--- START ---

Lemma la_mul2_left op b w l q :
  op = op_mulu2 w /\ b = Bmuluh \/ op = op_muls2 w /\ b = Bmulsh -> length l = 4%nat -> NoDup (outputs (mkOp op l)) -> nop_next q ->
  leaves after (mkOp op l) q (la_mul2 s has_high op b w l q after).
Proof.
  intros Hop El Hnd Hq. set (i := mkOp op l).
  assert (op <> op_call /\ nb_oargs (tcg_op_defs op) = 2%nat /\ nb_iargs (tcg_op_defs op) = 2%nat /\ bb_end i = false /\
    nb_cargs (tcg_op_defs op) = 0%nat /\ TCG_OPF_SIDE_EFFECTS (tcg_op_defs op) = false /\ op <> op_set_label /\ TCG_OPF_BB_END (tcg_op_defs op) = false)
    as (Hn & No & Ni & Nb & Nc & Hs & Hl & Nb') by (by destruct Hop as [[-> _]|[-> _]]).
  assert (outputs i = [arg l 0; arg l 1] /\ inputs i = [arg l 2; arg l 3]) as [Eo Ei].
  { unfold i. rewrite inputs_eq, outputs_eq by done. unfold oargs, iargs. rewrite No, Ni.
    by rewrite <- (drop_0 l) at 1; rewrite !args_seq by lia. }
  assert (forall t, t ∈ outputs i -> live after t -> leaves after i q (Ok (do_not_remove s op 2 2 (tcg_op_defs op) l q after))) as Hkeep.
  { intros t Ht Hlt. destruct (stays_marked after Hc op l q) as (x & before & E & Hm'); try done.
    { unfold nb_args. by rewrite No, Ni, Nc. } { fold i. by rewrite Nb. }
    rewrite No, Ni in E. rewrite E. apply leaves_same, left_kept; [by destruct Hop as [[-> _]|[-> _]]|done|].
    intros _ _. by exists t. }
  assert (forall keep b', keep ∈ outputs i -> narrowed op (op_bin b' w) -> live after keep -> (forall t, t ∈ outputs i -> live after t -> t = keep) ->
    leaves after i q (single_word s (op_bin b' w) (tcg_op_defs op) [keep; arg l 2; arg l 3] (drop 3 l) q after)) as Hone.
  { intros keep b' Hk Hnr Hlk Ho. apply single_left; try done; fold i; rewrite Ei; set_solver. }
  unfold la_mul2. destruct (unused after (arg l 1)) eqn:E1, (unused after (arg l 0)) eqn:E0.
  - apply removed_left; [done..|]. fold i; rewrite Eo. by apply none_live.
  - apply Hone; [fold i; rewrite Eo; set_solver|destruct Hop as [[-> ->]|[-> ->]]; constructor|by apply not_unused_live|].
    fold i; rewrite Eo. intros t Ht Hlt. by apply (one_used after (arg l 0) (arg l 1)).
  - destruct (has_high b w) eqn:Eh; cbn [andb]; [|apply (Hkeep (arg l 1)); [fold i; rewrite Eo; set_solver|by apply not_unused_live]].
    apply Hone; [fold i; rewrite Eo; set_solver|by destruct Hop as [[-> ->]|[-> ->]]; constructor|by apply not_unused_live|].
    fold i; rewrite Eo. intros t Ht Hlt. apply (one_used after (arg l 1) (arg l 0)); try done. set_solver.
  - rewrite andb_false_r. apply (Hkeep (arg l 0)); [fold i; rewrite Eo; set_solver|by apply not_unused_live].
Qed.
End double.

(** What the pass asks of a call. *)
Definition call_fits (l : list Z) : Prop :=
  (length (call_outs l) <= 8)%nat /\ (length (call_outs l) + length (call_ins l) <= 16)%nat.

Lemma la_op_left i q after :
  framed s i -> NoDup (outputs i) -> (doubles (opc i) = true -> nop_next q) ->
  (bb_end i = true -> forall t, valid t -> live after t -> carried t) -> mem_carried after ->
  (opc i = op_call -> call_fits (args i)) -> (opc i = op_discard -> ~ live after (arg (args i) 0)) ->
  leaves after i q (la_op s has_high i q after).
Proof.
  intros Hf Hnd Hq Hb Hc Hcall Hdis. destruct i as [op l]. cbn [opc args] in *. unfold la_op. cbn [opc args].
  assert (kept_op op = true -> leaves after (mkOp op l) q (Ok (la_default s op l q after))) as Hd.
  { intros Hk. assert (op <> op_call) as Hn by (by intros ->). apply framed_eq in Hf as [El _]; [|done].
    destruct (la_default_left after Hc op l q Hk El Hnd Hb) as (i' & x & before & -> & Hlo). by apply leaves_same. }
  destruct op; try (by apply Hd); try (apply framed_eq in Hf as [El _]; [|done]);
    try (by apply la_addsub2_left; auto); try (by apply la_mul2_left; auto).
  - destruct (nop_left after l q) as (x & E & Hlo). change (leaves after (mkOp op_nop l) q (la_op s has_high (mkOp op_nop l) q after)).
    rewrite E. by apply leaves_same.
  - apply leaves_same, left_gone; try done; [by right|by intros t ?%elem_of_nil].
  - by apply leaves_same, left_discard; auto.
  - destruct (Hcall eq_refl) as [Hno Hni].
    destruct (la_call_marks l q after Hf Hnd Hno Hni Hc) as [(n & -> & Hu & Hw)|(x & before & -> & Hmc)].
    + apply leaves_same, left_gone; [apply set_nop_opc|done..| |]; [intros t Ht Hl; by apply (unused_all _ _ Hu t)|by intros _].
    + by apply leaves_same, left_call.
  - by apply leaves_same, left_debug.
Qed.

(** In front of the operation only what a block hands on is in memory, ... *)
Lemma left_mem i after before i' x : left_of i after before i' x -> mem_carried after -> mem_carried before.
Proof.
  assert (forall outs ins st2 da sa, op_marks s outs ins after st2 before da sa -> mem_carried st2 -> mem_carried before) as Hmk.
  { intros outs ins st2 da sa [Hb _ _] H2 t Ht Hmt. apply H2; [done|]. by destruct (Hb t Ht) as [<- _]. }
  intros H Hc. destruct H as [i' x _ _ _ -> _|x _ ->|x _ _ ->|x _ [(da & sa & st2 & _ & Hk & _ & H2 & _)]
    |x _ [(da & sa & st2 & _ & Hk & [_ H2 _ _])] _|op keep u v x _ _ _ _ _ _ [(da & sa & st2 & _ & Hk & [_ H2 _ _])]]; try done; [|by eapply Hmk..].
  intros t Ht Hmt. apply Hc; [done|]. cbn in Hmt. unfold bset in Hmt. by destruct (t =? arg (args i) 0).
Qed.

(** ... and what is live was so behind it, or is read. *)
Definition passes (i : TCGOp) (after : live_state) (t : Z) : Prop := bb_end i = false /\ t ∉ outputs i /\ live after t.

Lemma marks_live outs ins after st2 before da sa t :
  op_marks s outs ins after st2 before da sa -> mem_carried st2 -> valid t -> live before t ->
  t ∈ ins \/ carried t \/ dead_temps st2 t = false.
Proof.
  intros [Hb _ _] H2 Ht. destruct (Hb t Ht) as [Em Ed]. intros [Hd|Hmt].
  - destruct (decide (t ∈ ins)) as [|Hn]; [by left|]. right; right. destruct (dead_temps st2 t) eqn:E; [|done].
    rewrite (proj2 Ed) in Hd by done. done.
  - right; left. apply H2; [done|]. by rewrite <- Em.
Qed.

Lemma weaker_live outs after st2 t : weaker s st2 (outs_gone outs after) -> valid t -> dead_temps st2 t = false -> t ∉ outs /\ live after t.
Proof.
  intros [H1 _ _ _] Ht Hd. assert (dead_temps (outs_gone outs after) t = false) as E.
  { destruct (dead_temps (outs_gone outs after) t) eqn:E; [|done]. by rewrite (H1 t Ht E) in Hd. }
  cbn in E. apply orb_false_iff in E as [E1%bool_decide_eq_false E2]. split; [done|by left].
Qed.

Lemma left_live i after before i' x t :
  framed s i -> left_of i after before i' x -> valid t -> live before t -> t ∈ inputs i \/ carried t \/ passes i after t.
Proof.
  intros Hf H Ht Hl. destruct H as [i' x Hi' Hb Hns -> Ho|x Ei ->|x Ei Hnl ->|x Ei [(da & sa & st2 & _ & Hk & Hw & H2 & _)]
    |x Hkeep [(da & sa & st2 & _ & Hk & [Hw H2 He _])] _|op keep u v x Hn Hk0 Hu Hv Ho _ [(da & sa & st2 & _ & Hk & [Hw H2 _ _])]].
  - right; right. split; [done|]. split; [intros Hin; by apply (Ho t)|done].
  - right; right. unfold passes, bb_end, outputs. rewrite Ei. split; [done|]. split; [apply not_elem_of_nil|done].
  - right; right. destruct i as [op l]. cbn [opc args] in *. subst op. apply framed_eq in Hf as [El _]; [|done]. args_of l El.
    unfold passes, outputs, bb_end. cbn. unfold live, bset, arg in Hl. cbn in Hl. destruct (Z.eqb_spec t z) as [->|Hn]; [by destruct Hl|].
    split; [done|]. split; [by intros ?%list_elem_of_singleton|done].
  - destruct (marks_live _ _ _ _ _ _ _ t Hk H2 Ht Hl) as [Hin|[?|Hd]].
    + left. unfold inputs. by rewrite Ei.
    + by right; left.
    + right; right. unfold passes, outputs, bb_end. rewrite Ei. split; [done|]. by apply (weaker_live _ _ st2).
  - destruct (marks_live _ _ _ _ _ _ _ t Hk H2 Ht Hl) as [Hin|[?|Hd]]; [by left|by right; left|].
    right; right. destruct (bb_end i) eqn:Eb; [by rewrite (proj1 (He eq_refl t Ht)) in Hd|].
    split; [done|]. by apply (weaker_live _ _ st2).
  - destruct (marks_live _ _ _ _ _ _ _ t Hk H2 Ht Hl) as [Hin|[?|Hd]].
    + left. apply elem_of_cons in Hin as [->|Hin]; [done|]. by apply list_elem_of_singleton in Hin as ->.
    + by right; left.
    + right; right. destruct (weaker_live _ _ st2 t Hw Ht Hd) as [Hnk Hla]. rewrite list_elem_of_singleton in Hnk.
      split; [|split; [intros Hin; by apply Hnk, Ho|done]]. unfold bb_end. by inversion Hn.
Qed.
End marks.
End TcgMarks.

--- END ---

TASK DIRECTIONS:
Return each line from the entries above that includes "constructor".

OUTPUT FOR THIS EXERCISE:
  - apply Hone; [fold i; rewrite Eo; set_solver|destruct Hop as [[-> ->]|[-> ->]]; constructor|by apply not_unused_live|].
    apply Hone; [fold i; rewrite Eo; set_solver|by destruct Hop as [[-> ->]|[-> ->]]; constructor|by apply not_unused_live|].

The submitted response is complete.